» What is needed:
Every line containing "MarshalIndent" should be copied out. Go through the entries and find them.

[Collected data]
#####
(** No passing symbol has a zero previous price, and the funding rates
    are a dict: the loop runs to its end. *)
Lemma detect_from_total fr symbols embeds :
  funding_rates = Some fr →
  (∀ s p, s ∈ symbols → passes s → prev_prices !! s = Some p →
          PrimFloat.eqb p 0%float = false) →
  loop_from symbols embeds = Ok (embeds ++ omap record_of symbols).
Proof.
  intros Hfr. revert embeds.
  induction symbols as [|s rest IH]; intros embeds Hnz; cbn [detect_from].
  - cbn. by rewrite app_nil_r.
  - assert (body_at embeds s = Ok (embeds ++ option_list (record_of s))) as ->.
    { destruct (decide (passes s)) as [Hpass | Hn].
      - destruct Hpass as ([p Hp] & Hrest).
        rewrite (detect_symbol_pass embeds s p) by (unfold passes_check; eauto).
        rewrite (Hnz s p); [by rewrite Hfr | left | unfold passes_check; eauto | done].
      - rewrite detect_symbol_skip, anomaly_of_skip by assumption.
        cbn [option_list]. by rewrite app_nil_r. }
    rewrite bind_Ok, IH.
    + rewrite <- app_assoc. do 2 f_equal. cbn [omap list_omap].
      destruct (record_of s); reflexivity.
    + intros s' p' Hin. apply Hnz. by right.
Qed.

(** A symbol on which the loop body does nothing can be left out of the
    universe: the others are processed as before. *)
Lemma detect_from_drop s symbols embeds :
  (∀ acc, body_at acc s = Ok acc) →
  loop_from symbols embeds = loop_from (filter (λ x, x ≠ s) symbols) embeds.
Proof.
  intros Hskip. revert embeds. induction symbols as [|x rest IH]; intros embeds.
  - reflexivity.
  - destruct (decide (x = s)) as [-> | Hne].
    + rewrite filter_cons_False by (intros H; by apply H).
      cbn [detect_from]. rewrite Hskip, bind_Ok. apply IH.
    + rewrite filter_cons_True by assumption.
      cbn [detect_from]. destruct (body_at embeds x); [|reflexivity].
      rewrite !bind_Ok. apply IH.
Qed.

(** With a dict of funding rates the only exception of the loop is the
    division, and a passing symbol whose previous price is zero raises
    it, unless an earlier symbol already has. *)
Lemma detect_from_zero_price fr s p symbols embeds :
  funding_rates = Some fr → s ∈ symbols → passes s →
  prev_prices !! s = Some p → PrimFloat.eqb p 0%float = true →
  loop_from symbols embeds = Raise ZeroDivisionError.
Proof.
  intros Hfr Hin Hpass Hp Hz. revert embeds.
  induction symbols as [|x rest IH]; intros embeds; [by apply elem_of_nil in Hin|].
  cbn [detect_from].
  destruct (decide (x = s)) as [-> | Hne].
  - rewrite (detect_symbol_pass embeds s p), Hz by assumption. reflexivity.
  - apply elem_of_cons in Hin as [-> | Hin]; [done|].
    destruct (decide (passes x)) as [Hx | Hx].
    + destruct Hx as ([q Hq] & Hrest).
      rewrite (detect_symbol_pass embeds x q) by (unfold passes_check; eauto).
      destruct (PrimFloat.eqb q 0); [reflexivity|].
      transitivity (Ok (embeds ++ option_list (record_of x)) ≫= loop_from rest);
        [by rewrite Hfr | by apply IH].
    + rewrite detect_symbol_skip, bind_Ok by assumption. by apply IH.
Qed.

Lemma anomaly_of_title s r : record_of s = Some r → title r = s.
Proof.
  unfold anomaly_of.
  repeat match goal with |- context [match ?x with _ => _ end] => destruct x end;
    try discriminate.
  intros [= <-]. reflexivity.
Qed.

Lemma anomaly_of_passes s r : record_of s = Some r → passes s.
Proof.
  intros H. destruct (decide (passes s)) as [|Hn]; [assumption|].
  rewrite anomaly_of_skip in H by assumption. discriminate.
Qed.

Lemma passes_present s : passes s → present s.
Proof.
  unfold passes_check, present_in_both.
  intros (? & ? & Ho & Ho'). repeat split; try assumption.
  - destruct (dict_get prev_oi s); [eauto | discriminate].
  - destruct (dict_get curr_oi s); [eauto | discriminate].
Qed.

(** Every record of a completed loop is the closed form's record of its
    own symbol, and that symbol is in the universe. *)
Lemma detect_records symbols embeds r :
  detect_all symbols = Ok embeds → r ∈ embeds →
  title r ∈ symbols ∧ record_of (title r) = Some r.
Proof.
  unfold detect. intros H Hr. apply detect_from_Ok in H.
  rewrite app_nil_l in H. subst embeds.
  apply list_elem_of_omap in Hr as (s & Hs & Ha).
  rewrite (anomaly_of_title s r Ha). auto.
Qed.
#####
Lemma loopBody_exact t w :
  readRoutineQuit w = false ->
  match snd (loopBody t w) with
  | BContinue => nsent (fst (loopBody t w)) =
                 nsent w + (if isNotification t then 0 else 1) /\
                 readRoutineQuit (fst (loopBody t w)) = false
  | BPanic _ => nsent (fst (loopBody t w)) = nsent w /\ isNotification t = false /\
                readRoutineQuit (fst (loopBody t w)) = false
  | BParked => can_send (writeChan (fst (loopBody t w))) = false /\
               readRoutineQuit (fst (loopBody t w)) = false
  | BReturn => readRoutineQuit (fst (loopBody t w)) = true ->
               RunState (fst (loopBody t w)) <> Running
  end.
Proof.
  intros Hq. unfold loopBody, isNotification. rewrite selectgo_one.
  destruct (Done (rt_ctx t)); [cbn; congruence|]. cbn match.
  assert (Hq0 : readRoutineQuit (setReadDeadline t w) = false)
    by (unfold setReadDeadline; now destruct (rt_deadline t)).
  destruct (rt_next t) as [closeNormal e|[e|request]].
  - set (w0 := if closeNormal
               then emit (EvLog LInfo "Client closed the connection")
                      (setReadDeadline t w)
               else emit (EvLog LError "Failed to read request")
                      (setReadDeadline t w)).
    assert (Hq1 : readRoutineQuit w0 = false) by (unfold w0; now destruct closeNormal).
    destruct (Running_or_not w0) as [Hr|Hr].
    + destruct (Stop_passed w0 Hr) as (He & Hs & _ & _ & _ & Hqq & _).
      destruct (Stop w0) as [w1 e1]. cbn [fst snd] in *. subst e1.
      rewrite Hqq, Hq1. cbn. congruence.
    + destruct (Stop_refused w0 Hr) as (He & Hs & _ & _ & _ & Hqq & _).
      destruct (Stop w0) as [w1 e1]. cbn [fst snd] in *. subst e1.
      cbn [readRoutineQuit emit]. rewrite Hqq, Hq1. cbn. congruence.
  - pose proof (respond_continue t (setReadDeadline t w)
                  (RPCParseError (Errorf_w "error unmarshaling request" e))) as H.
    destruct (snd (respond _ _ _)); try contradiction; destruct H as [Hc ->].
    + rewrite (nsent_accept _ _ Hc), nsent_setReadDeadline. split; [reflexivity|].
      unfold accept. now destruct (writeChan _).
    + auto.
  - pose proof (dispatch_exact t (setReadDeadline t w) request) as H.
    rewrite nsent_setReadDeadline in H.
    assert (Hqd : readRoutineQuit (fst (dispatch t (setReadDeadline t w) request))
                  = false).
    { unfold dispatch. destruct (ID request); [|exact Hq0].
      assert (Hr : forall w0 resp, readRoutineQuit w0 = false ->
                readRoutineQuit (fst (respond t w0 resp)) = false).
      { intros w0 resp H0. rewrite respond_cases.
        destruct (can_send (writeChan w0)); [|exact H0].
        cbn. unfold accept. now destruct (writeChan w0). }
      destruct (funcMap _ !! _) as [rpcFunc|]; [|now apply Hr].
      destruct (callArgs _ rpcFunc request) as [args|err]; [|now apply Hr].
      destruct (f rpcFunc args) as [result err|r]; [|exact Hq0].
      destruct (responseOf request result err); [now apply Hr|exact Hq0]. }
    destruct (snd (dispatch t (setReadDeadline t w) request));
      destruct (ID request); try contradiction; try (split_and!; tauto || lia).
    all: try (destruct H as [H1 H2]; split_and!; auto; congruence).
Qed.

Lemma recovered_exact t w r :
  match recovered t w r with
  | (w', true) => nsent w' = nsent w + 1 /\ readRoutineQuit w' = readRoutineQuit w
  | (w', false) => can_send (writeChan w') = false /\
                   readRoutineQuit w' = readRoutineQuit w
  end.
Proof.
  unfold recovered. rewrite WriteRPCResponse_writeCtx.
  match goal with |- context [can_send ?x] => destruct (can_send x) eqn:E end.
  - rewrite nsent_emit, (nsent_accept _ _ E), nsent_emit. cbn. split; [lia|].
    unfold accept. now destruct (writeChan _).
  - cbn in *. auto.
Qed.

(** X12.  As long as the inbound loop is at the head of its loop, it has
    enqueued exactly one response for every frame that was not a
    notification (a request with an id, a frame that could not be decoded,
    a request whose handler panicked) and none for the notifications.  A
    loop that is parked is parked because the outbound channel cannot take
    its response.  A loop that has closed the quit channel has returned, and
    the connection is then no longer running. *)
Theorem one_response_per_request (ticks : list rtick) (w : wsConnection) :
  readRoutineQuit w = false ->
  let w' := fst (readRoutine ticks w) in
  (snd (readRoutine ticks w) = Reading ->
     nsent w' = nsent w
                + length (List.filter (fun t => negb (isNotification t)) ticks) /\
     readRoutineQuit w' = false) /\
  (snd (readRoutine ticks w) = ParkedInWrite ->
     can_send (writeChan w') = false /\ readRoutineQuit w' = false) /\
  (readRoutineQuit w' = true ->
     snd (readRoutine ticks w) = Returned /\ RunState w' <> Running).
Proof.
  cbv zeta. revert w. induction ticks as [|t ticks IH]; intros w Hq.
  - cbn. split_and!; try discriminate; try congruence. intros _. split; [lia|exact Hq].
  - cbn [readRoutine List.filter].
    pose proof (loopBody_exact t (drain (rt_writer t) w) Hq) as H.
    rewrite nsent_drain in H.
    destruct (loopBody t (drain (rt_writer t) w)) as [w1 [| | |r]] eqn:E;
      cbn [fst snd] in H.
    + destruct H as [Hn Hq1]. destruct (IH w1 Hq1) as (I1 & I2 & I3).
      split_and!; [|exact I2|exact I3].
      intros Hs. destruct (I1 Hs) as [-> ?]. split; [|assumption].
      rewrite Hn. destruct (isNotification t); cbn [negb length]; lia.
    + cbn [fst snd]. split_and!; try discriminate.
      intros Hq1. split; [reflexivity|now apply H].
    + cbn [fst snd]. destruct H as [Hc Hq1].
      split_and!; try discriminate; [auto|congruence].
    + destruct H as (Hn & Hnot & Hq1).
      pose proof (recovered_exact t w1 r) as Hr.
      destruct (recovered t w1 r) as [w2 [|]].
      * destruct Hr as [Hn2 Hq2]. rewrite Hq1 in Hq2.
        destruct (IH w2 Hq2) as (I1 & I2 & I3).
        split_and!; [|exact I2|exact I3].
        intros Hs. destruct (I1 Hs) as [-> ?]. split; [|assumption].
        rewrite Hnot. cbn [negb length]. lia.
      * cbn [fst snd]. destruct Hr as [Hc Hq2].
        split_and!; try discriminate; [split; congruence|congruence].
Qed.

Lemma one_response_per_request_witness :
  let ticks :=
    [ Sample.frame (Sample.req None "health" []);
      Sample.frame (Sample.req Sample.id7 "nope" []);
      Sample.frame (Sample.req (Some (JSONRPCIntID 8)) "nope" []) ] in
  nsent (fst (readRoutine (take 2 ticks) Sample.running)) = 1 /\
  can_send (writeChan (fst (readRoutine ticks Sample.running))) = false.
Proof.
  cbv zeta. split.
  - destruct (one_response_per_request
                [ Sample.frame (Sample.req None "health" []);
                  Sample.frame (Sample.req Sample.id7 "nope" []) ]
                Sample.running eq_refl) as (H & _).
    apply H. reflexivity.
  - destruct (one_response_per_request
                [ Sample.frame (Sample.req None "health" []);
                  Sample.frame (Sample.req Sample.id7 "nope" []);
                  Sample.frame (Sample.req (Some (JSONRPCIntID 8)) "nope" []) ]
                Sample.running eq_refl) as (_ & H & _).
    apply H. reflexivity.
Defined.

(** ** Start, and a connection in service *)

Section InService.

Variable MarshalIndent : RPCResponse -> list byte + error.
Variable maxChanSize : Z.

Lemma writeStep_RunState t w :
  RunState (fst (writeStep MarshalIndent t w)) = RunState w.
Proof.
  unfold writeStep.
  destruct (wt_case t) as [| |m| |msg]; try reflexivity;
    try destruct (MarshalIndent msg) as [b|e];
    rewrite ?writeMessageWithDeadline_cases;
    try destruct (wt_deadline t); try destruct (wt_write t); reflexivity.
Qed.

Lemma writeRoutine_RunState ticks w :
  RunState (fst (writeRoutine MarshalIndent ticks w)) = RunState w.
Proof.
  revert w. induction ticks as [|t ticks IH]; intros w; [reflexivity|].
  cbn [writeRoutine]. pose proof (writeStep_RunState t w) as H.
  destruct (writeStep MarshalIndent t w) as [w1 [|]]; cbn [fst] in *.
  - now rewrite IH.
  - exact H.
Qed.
#####
» Task solution:
Variable MarshalIndent : RPCResponse -> list byte + error.
  RunState (fst (writeStep MarshalIndent t w)) = RunState w.
    try destruct (MarshalIndent msg) as [b|e];
  RunState (fst (writeRoutine MarshalIndent ticks w)) = RunState w.
  destruct (writeStep MarshalIndent t w) as [w1 [|]]; cbn [fst] in *.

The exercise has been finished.